Lassen zoals het vandaag de dag normaal wordt begrepen, is in vergelijking een nieuwkomer tussen de fabricageprocessen, hoewel smeden van smeden om metalen stukken te verenigen al vóór Christus werd toegepast. Hoewel er een aantal beproefde lasprocessen zijn, maar booglassen met gecoate elektroden nog steeds het meest populaire lasproces is over de hele wereld.

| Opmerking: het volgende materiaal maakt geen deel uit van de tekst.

(** Linking a new name into a directory with room for one more entry:
    [dirlink] returns 0 and the directory then maps the name to the inode
    number, and every other name to what it was mapped to; or it returns -1,
    and then the disk is full. *)
Theorem dirlink_links s V X dp d name inum :
  let off := slot_scan (fbyte V d) (entries_of (d_size d)) 0 in
  file_at B sb s V X dp d -> dir_ok V d -> dinode_wf d -> 0 <= i_inum (f_inode s dp) < sb_ninodes sb ->
  d_size d + DIRENT <= MAXFILE * BSIZE -> 0 < inum < 2 ^ 16 -> Forall (fun b => 0 <= b < 256) name ->
  dir_find V d name = None -> spare B X 8 ->
  exists r s' V' X' d', dirlink pid pt de dp name inum s = Ret (r, s') /\ file_at B sb s' V' X' dp d' /\
    (r = 0 /\ dir_ok V' d' /\ (forall n, dir_find V' d' n =
       if bool_decide (dname n = dname name) then Some (inum, off) else dir_find V d n) \/
     r = -1 /\ full sb V').
Proof using LY KL OP.
  intros off F D Wf Hin Hmax Hi Hn Hnone Hs. pose proof (dw_size _ Wf) as H0.
  assert (wp (dirlink pid pt de dp name inum) s (fun r s' => exists V' X' d', file_at B sb s' V' X' dp d' /\
    (r = 0 /\ dir_ok V' d' /\ (forall n, dir_find V' d' n =
       if bool_decide (dname n = dname name) then Some (inum, off) else dir_find V d n) \/
     r = -1 /\ full sb V'))) as (r & s' & E & V' & X' & d' & H'); [|by exists r, s', V', X', d'].
  pose proof (entries_size V d D ltac:(lia)) as Esz.
  destruct (slot_scan_spec (fbyte V d) (entries_of (d_size d)) 0) as (j & Hj & E1 & _). fold off in E1. rewrite Z.add_0_l in E1.
  assert (0 <= off <= d_size d /\ off mod DIRENT = 0) as [Hoff Hal].
  { change DIRENT with 16 in *. rewrite E1, Z.mul_comm. split; [lia|]. by apply Z.mod_mul. }
  unfold dirlink. apply wp_bind. eapply wp_dirlookup; [exact F|done|lia|]. rewrite Hnone. intros l u T.
  apply wp_bind, wp_gets. cbn [f_inode set_user put_ls]. rewrite (fa_d _ _ _ _ _ _ _ F).
  apply wp_bind. eapply (empty_dirent_ok _ V X dp d); [by eapply file_at_same|done|lia|by rewrite Esz|apply dir_rounds_enough|].
  fold off. intros l' u' T'. apply wp_bind, wp_modify. set (s2 := set_user _ _). apply wp_bind.
  assert (src_bytes (f_user s2) pt false de DIRENT = u8 <$> entry_bytes name inum) as Esrc by apply set_de_bytes.
  assert (lenZ (u8 <$> entry_bytes name inum) = DIRENT) as El.
  { rewrite length_fmap. unfold entry_bytes. by rewrite length_app, strncpy_bytes_len. }
  eapply wp_mono.
  { apply (writei_wp B sb LY OP pt s2 V X dp d false de off DIRENT); try done; try lia.
    - by eapply file_at_same. - apply D.
    - pose proof (slot_fits off ltac:(lia) Hal). unfold spare in *. lia. }
  rewrite Esrc. intros tot s' (V' & X' & d' & W). apply wp_ret. exists V', X', d'. split; [apply W|].
  pose proof (wt_tot _ _ _ _ _ _ _ _ _ _ _ _ _ _ W) as Ht.
  destruct (Z.eqb_spec tot DIRENT) as [->|Hne]; cbn [negb].
  - left. split; [done|]. eapply linked; try done. lia.
  - right. split; [done|]. apply (wt_full _ _ _ _ _ _ _ _ _ _ _ _ _ _ W). lia.
Qed.

(** [dirlookup] on a directory finds what the directory maps the
    name to, and returns the table entry of that inode; it returns null exactly
    for names the directory does not have.  It changes no block, and panics
    only when the inode table is full. *)
Theorem dirlookup_finds s V X dp d name :
  file_at B sb s V X dp d -> dir_ok V d -> 0 <= d_size d -> itable_ok (f_inode s) ->
  (exists j, slot j /\ i_ref (f_inode s j) = 0) ->
  exists r s', dirlookup pt de dp name s = Ret (r, s') /\ tx B (f_ls s') V ∅ X /\ itable_ok (f_inode s') /\
    match dir_find V d name with
    | None => r = None /\ f_inode s' = f_inode s
    | Some (inum, off) => exists ip, r = Some (ip, off) /\ slot ip /\ holds (f_inode s') ROOTDEV inum ip
    end.
Proof using LY KL.
  intros F D H0 Hit (j & Hj & Hj0).
  assert (wp (dirlookup pt de dp name) s (fun r s' => tx B (f_ls s') V ∅ X /\ itable_ok (f_inode s') /\
    match dir_find V d name with
    | None => r = None /\ f_inode s' = f_inode s
    | Some (inum, off) => exists ip, r = Some (ip, off) /\ slot ip /\ holds (f_inode s') ROOTDEV inum ip
    end)) as (r & s' & E & H'); [|by exists r, s'].
  eapply wp_dirlookup; [exact F|done|done|]. intros l u T. destruct (dir_find V d name) as [[inum off]|]; [|done].
  pose proof (iget_run (set_user u (put_ls l s)) ROOTDEV inum Hit) as Hg.
  apply wp_bind. destruct (iget ROOTDEV inum _) as [[ip s']| | |] eqn:E; [|by destruct (Hg j Hj) as [? _]|done|done].
  destruct Hg as (Hs & Hh & Hit' & _ & _ & El & _). exists ip, s'. split; [done|]. apply wp_ret.
  rewrite El. split_and!; [done|done|]. by exists ip.
Qed.
End dir.
(* ===== verification/Mkfs.v ===== *)
(** The builder of the disk image (mkfs/mkfs.c), a program of the build host.

    The image file is a map from block numbers to blocks with the number of
    blocks written so far; a read past its end makes the program die.  The host
    is little-endian, as [xint] and [xshort] then are the identity.  A file to
    copy is its argument and the results of the [read] calls on it, or nothing when it
    cannot be opened; a failing
    assertion and [die] are panics. *)
From S2P Require Import Prelude Riscv Memory Blocks Log Fs.

Definition NINODES : Z := 200.

Record image := Img {
  g_disk : Z -> mem;
  g_size : Z;
  g_freeinode : Z;
  g_freeblock : Z }.

(** The four bytes that [xint] stores, read as an integer of the host. *)
Definition zeroes : mem := fun _ => 0.
Definition xshort (x : Z) : Z := ld 2 (st8 (st8 zeroes 0 x) 1 (Z.shiftr x 8)) 0.
Definition xint (x : Z) : Z :=
  ld32 (st8 (st8 (st8 (st8 zeroes 0 x) 1 (Z.shiftr x 8)) 2 (Z.shiftr x 16)) 3 (Z.shiftr x 24)) 0.

Definition nbitmap : Z := FSSIZE / BPB + 1.
Definition ninodeblocks : Z := NINODES / IPB + 1.
Definition nlog : Z := LOGSIZE.
Definition nmeta : Z := 2 + nlog + ninodeblocks + nbitmap.
Definition nblocks : Z := 2000 - nmeta.
Definition sb : superblock :=
  SB FSMAGIC (xint FSSIZE) (xint nblocks) (xint NINODES) (xint nlog) (xint 2) (xint (2 + nlog))
    (xint (2 + nlog + ninodeblocks)).
Definition put_sb (s : superblock) (d : mem) : mem :=
  let d := st32 d 0 (sb_magic s) in
  let d := st32 d 4 (sb_size s) in
  let d := st32 d 8 (sb_nblocks s) in
  let d := st32 d 12 (sb_ninodes s) in
  let d := st32 d 16 (sb_nlog s) in
  let d := st32 d 20 (sb_logstart s) in
  let d := st32 d 24 (sb_inodestart s) in
  st32 d 28 (sb_bmapstart s).

Abbreviation MK := (M image).
Definition wsect (sec : Z) (buf : mem) : MK unit :=
  modify (fun g => Img (upd (g_disk g) sec buf) (Z.max (g_size g) (sec + 1)) (g_freeinode g) (g_freeblock g)).
Definition rsect (sec : Z) : MK mem :=
  g ← gets (fun g => g);
  if sec <? g_size g then mret (g_disk g sec) else panic "read".

Definition winode (inum : Z) (ip : dinode) : MK unit :=
  let bn := IBLOCK inum sb in
  buf ← rsect bn;
  wsect bn (put_dinode ip (inum mod IPB * DINODE) buf).
Definition rinode (inum : Z) : MK dinode :=
  buf ← rsect (IBLOCK inum sb);
  mret (get_dinode buf (inum mod IPB * DINODE)).

Definition mk_ialloc (type : Z) : MK Z :=
  inum ← gets g_freeinode;
  _ ← modify (fun g => Img (g_disk g) (g_size g) (u32 (inum + 1)) (g_freeblock g));
  _ ← winode inum (Dinode (xshort type) 0 0 (xshort 1) (xint 0) (fun _ => 0));
  mret inum.

(** [freeblock++] *)
Definition next_block : MK Z :=
  b ← gets g_freeblock;
  _ ← modify (fun g => Img (g_disk g) (g_size g) (g_freeinode g) (u32 (b + 1)));
  mret b.

Definition mk_balloc (used : Z) : MK unit :=
  if negb (used <? BPB) then panic "assert"
  else
    let buf := foldl (fun d i => st8 d (i / 8) (Z.lor (ld8 d (i / 8)) (Z.shiftl 1 (i mod 8)))) zeroes (seqZ 0 used) in
    wsect (sb_bmapstart sb) buf.

(** The block for block [fbn] of the file, with the inode that names it. *)
Definition file_block (din : dinode) (fbn : Z) : MK (dinode * Z) :=
  if fbn <? NDIRECT then
    din ← (if xint (d_addrs din fbn) =? 0 then b ← next_block; mret (set_addr fbn (xint b) din) else mret din);
    mret (din, xint (d_addrs din fbn))
  else
    din ← (if xint (d_addrs din NDIRECT) =? 0 then b ← next_block; mret (set_addr NDIRECT (xint b) din) else mret din);
    indirect ← rsect (xint (d_addrs din NDIRECT));
    let a := 4 * (fbn - NDIRECT) in
    indirect ← (if ld32 indirect a =? 0 then
                  b ← next_block;
                  let indirect := st32 indirect a (xint b) in
                  _ ← wsect (xint (d_addrs din NDIRECT)) indirect;
                  mret indirect
                else mret indirect);
    mret (din, xint (ld32 indirect a)).

(** The loop of [iappend]: every round fills up one block. *)
Fixpoint iappend_loop (rounds : nat) (din : dinode) (off : Z) (p : list Z) : MK (dinode * Z) :=
  if lenZ p >? 0 then
    match rounds with
    | O => nofuel
    | S rounds =>
        let fbn := off / BSIZE in
        if negb (fbn <? MAXFILE) then panic "assert"
        else
          r ← file_block din fbn;
          let '(din, x) := r in
          let n1 := Z.min (lenZ p) ((fbn + 1) * BSIZE - off) in
          buf ← rsect x;
          _ ← wsect x (put_bytes (take (Z.to_nat n1) p) (off - fbn * BSIZE) buf);
          iappend_loop rounds din (off + n1) (drop (Z.to_nat n1) p)
    end
  else mret (din, off).
Definition iappend (inum : Z) (p : list Z) : MK unit :=
  din ← rinode inum;
  r ← iappend_loop (Z.to_nat (lenZ p / BSIZE + 2)) din (xint (d_size din)) p;
  let '(din, off) := r in
  winode inum (set_size (xint off) din).

(** The bytes of a [struct dirent]. *)
Definition dirent_bytes (inum : Z) (name : list Z) : list Z :=
  let i := xshort inum in
  [u8 i; u8 (Z.shiftr i 8)] ++ strncpy_bytes (Z.to_nat DIRSIZ) name.

Definition USER_ : list Z := [117; 115; 101; 114; 47].        (* user/ *)
Definition UNDERSCORE : Z := 95.
Definition strip_user (arg : list Z) : list Z := if strncmp_bytes 5 arg USER_ =? 0 then drop 5 arg else arg.
Definition skip_underscore (name : list Z) : list Z := if hd 0 name =? UNDERSCORE then tl name else name.

(** One round of the loop over the arguments.  A file is its argument and what
    the [read] calls return, [None] when it cannot be opened. *)
Definition add_file (rootino : Z) (f : list Z * option (list (list Z))) : MK unit :=
  let shortname := strip_user (fst f) in
  if existsb (fun c => c =? SLASH) shortname then panic "assert"
  else
    match snd f with
    | None => panic "open"
    | Some chunks =>
        let shortname := skip_underscore shortname in
        if negb (lenZ shortname <=? DIRSIZ) then panic "assert"
        else
          inum ← mk_ialloc T_FILE;
          _ ← iappend rootino (dirent_bytes inum shortname);
          for_each chunks (iappend inum)
    end.

Definition fix_root (rootino : Z) : MK unit :=
  din ← rinode rootino;
  let off := xint (d_size din) in
  let off := (off / BSIZE + 1) * BSIZE in
  winode rootino (set_size (xint off) din).

Definition DOT : Z := 46.
Definition mkfs (files : list (list Z * option (list (list Z)))) : MK unit :=
  _ ← for_each (seqZ 0 FSSIZE) (fun i => wsect i zeroes);
  _ ← wsect 1 (put_sb sb (mfill zeroes 0 0 BSIZE));
  rootino ← mk_ialloc T_DIR;
  if negb (rootino =? ROOTINO) then panic "assert"
  else
    _ ← iappend rootino (dirent_bytes rootino [DOT]);
    _ ← iappend rootino (dirent_bytes rootino [DOT; DOT]);
    _ ← for_each files (add_file rootino);
    _ ← fix_root rootino;
    used ← gets g_freeblock;
    mk_balloc used.

(** The state of the program before [main]: an empty image file. *)
Definition image0 : image := Img (fun _ => zeroes) 0 1 nmeta.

Booglassen in zijn huidige vorm verschenen op het industriële toneel in 1880's. Hoewel er tegenstrijdige beweringen zijn over de uitvinder van dit proces, wordt het zeer vaak toegeschreven aan een Rus genaamd Slavianoff, die zou hebben gepatenteerd in 1881. Booglassen werd echter niet geaccepteerd voor de vervaardiging van kritische componenten tot ongeveer 1920 waarmee tijd coatings voor elektroden waren goed ontwikkeld.

De vraag naar grootschalige productie van zware voorwerpen zoals schepen, drukvaten, constructie van bruggen en dergelijke vormde echter de noodzakelijke impuls voor het lassen om volwassen te worden en de tweede wereldoorlog vestigde het stevig als het belangrijkste fabricageproces.

Lassen, een proces waarbij twee of meer delen materiaal worden samengevoegd, levert een permanente verbinding op, maar heeft normaal gesproken invloed op de metallurgie van de componenten. Het gaat daarom meestal gepaard met warmtebehandeling na de las (PWHT) voor de meeste kritieke componenten.

De meeste materialen kunnen worden gelast door het ene proces of door het andere. Sommige zijn echter gemakkelijker te lassen dan andere. Om dit gemak bij het lassen te vergelijken, wordt vaak een term 'lasbaarheid' gebruikt. Lasvermogen van een materiaal hangt af van verschillende factoren, zoals de metallurgische veranderingen die optreden als gevolg van lassen, veranderingen in hardheid in en rondom de las, gasontwikkeling en -absorptie, mate van oxidatie en het effect op scheurneiging van het gewricht. Afhankelijk van deze factoren hebben koolstofarme staalsoorten (C <0-12%) het beste lasvermogen onder metalen. Vaak hebben materialen met een hoge gietbaarheid meestal een laag lasvermogen.

Lasprocessen die op grote schaal in de industrie worden gebruikt, omvatten oxy-acetyleen, handmatige metaalboog of afgeschermde metaalboog (SMA), ondergedompelde boog (SA), gasmetaalboog (GMA), gaswolfraambooglassen (GTA), weerstandlassen, thermit lassen en koud druk lassen. De meeste van deze processen hebben speciale invloedsgebieden, zoals weerstandlassen is populair bij de auto-industrie, thermit lassen voor het verbinden van rails in situ. GM AW is met name geschikt voor het lassen van koolstofarme staalconstructies, maar ook voor het lassen van roestvrij staal en aluminium. GTAW is populairder bij de luchtvaart- en nucleaire industrie, SAW voor scheepsbouw, koudedruklassen door de voedselverwerkende industrie en dergelijke. SMAW- of laselektrode-lassen en oxy-acetyleen lasprocessen zijn echter de algemene processen met een breed scala aan toepassingen.

Enkele van de typische toepassingen van lassen zijn de fabricage van schepen, drukvaten, automobielcarrosserieën, off-shore platforms, bruggen, gelaste buizen, afdichting van splijtstoffen en explosieven, enz.